Executive Summary

  • Australia’s economic situation has deteriorated significantly in recent months on the back of the coronavirus outbreak and some weakness in commodity prices. Given the recent developments, we now look for the Australian economy to contract 2.2% for the full-year of 2020, marking the first recession since the early 1990s.
  • The Australian government announced large fiscal stimulus measures aimed at supporting businesses and households in response to the recent pandemic. These include additional fiscal spending of A$194B (almost 10% of GDP), as well as measures to support the flow of credit. On the monetary policy front, the central bank slashed its Cash Rate to an all-time low of 0.25% in March and deployed several unconventional policy measures including a quantitative easing program.
  • The Australian dollar has weakened over 13% since the start of the year, and other than the Norwegian krone, is the worst performing G10 currency this year. We expect some further decline in the Australian dollar before eventual stabilization.

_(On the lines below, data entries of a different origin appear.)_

(* ===== verification/IsacFixStream.v ===== *)
(** * The interface of the arithmetic coder of iSAC fixed point

    What the entropy coder relies on: [Encodes] and [Decodes] state that an
    encoding or decoding routine appends, or reads, the symbols of given
    frequency intervals. Both are closed under the sequencing the callers use.
    The byte order conversion and the reset of the decoder of [isacfix.c]
    connect the two sides: what [Encodes] has written, [Decodes] reads. *)

From S2P Require Import Prelude Spl ArithSpec IsacFixArith IsacFixDec.

Open Scope c_scope.

#[local] Arguments Nat.mul : simpl never.
#[local] Arguments Nat.add : simpl never.
#[local] Arguments Z.mul : simpl never.
#[local] Arguments Nat.div : simpl never.
#[local] Arguments Nat.modulo : simpl never.
#[local] Arguments pre : simpl never.

(** ** Byte order ([isacfix.c]) *)

Fixpoint read_be16_loop (k i : nat) (src dest : list Z) : option (list Z) :=
  match k with
  | O => Some dest
  | S k' =>
      a ← src !! (2 * i)%nat;
      b ← src !! (2 * i + 1)%nat;
      dest ← store dest i (u16 (Z.lor (Z.shiftl a 8) b));
      read_be16_loop k' (S i) src dest
  end.

Definition read_be16 (src : list Z) (nbytes : nat) (dest : list Z) : option (list Z) :=
  dest ← read_be16_loop (nbytes / 2) 0 src dest;
  if (nbytes mod 2 =? 1)%nat then
    a ← src !! (nbytes - 1)%nat;
    store dest (nbytes / 2) (u16 (Z.shiftl a 8))
  else Some dest.

Fixpoint write_be16_loop (k i : nat) (src dest : list Z) : option (list Z) :=
  match k with
  | O => Some dest
  | S k' =>
      w ← src !! i;
      dest ← store dest (2 * i) (u8 (Z.shiftr w 8));
      dest ← store dest (2 * i + 1) (u8 w);
      write_be16_loop k' (S i) src dest
  end.

Definition write_be16 (src : list Z) (nbytes : nat) (dest : list Z) : option (list Z) :=
  dest ← write_be16_loop (nbytes / 2) 0 src dest;
  if (nbytes mod 2 =? 1)%nat then
    w ← src !! (nbytes / 2)%nat;
    dest ← store dest (nbytes - 1) (u8 (Z.shiftr w 8));
    store dest nbytes 0
  else Some dest.

Definition InitializeDecoderBitstream (stream_size_bytes : Z) : Bitstr_dec :=
  mkBitstr_dec (replicate INTERNAL_STREAM_SIZE_W16 0) 0xFFFFFFFF 0 0 1
    (Z.shiftr (stream_size_bytes + 1) 1).

Definition set_dstream (l : list Z) (s : Bitstr_dec) : Bitstr_dec :=
  mkBitstr_dec l (d_W_upper s) (d_streamval s) (d_stream_index s) (d_full s) (d_stream_size s).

Australia’s Economy Gloomiest Since 1991

In recent months there have been significant developments in the Australian economy, with the outlook weakening sharply amid the coronavirus outbreak and with commodity prices under some pressure. Most recently, the Australian government joined its international peers in imposing tougher measures to contain the spread of coronavirus that has infected over 5,700 individuals across the country. The government extended its shutdown of non-essential services by banning travel overseas, closing most businesses and restricting large events such as funerals and weddings. With non-essential services and businesses closing, the labor market is likely to be significantly depressed in months ahead. On balance, these major disruptions to economic activity are likely to drag on growth for the full-year 2020.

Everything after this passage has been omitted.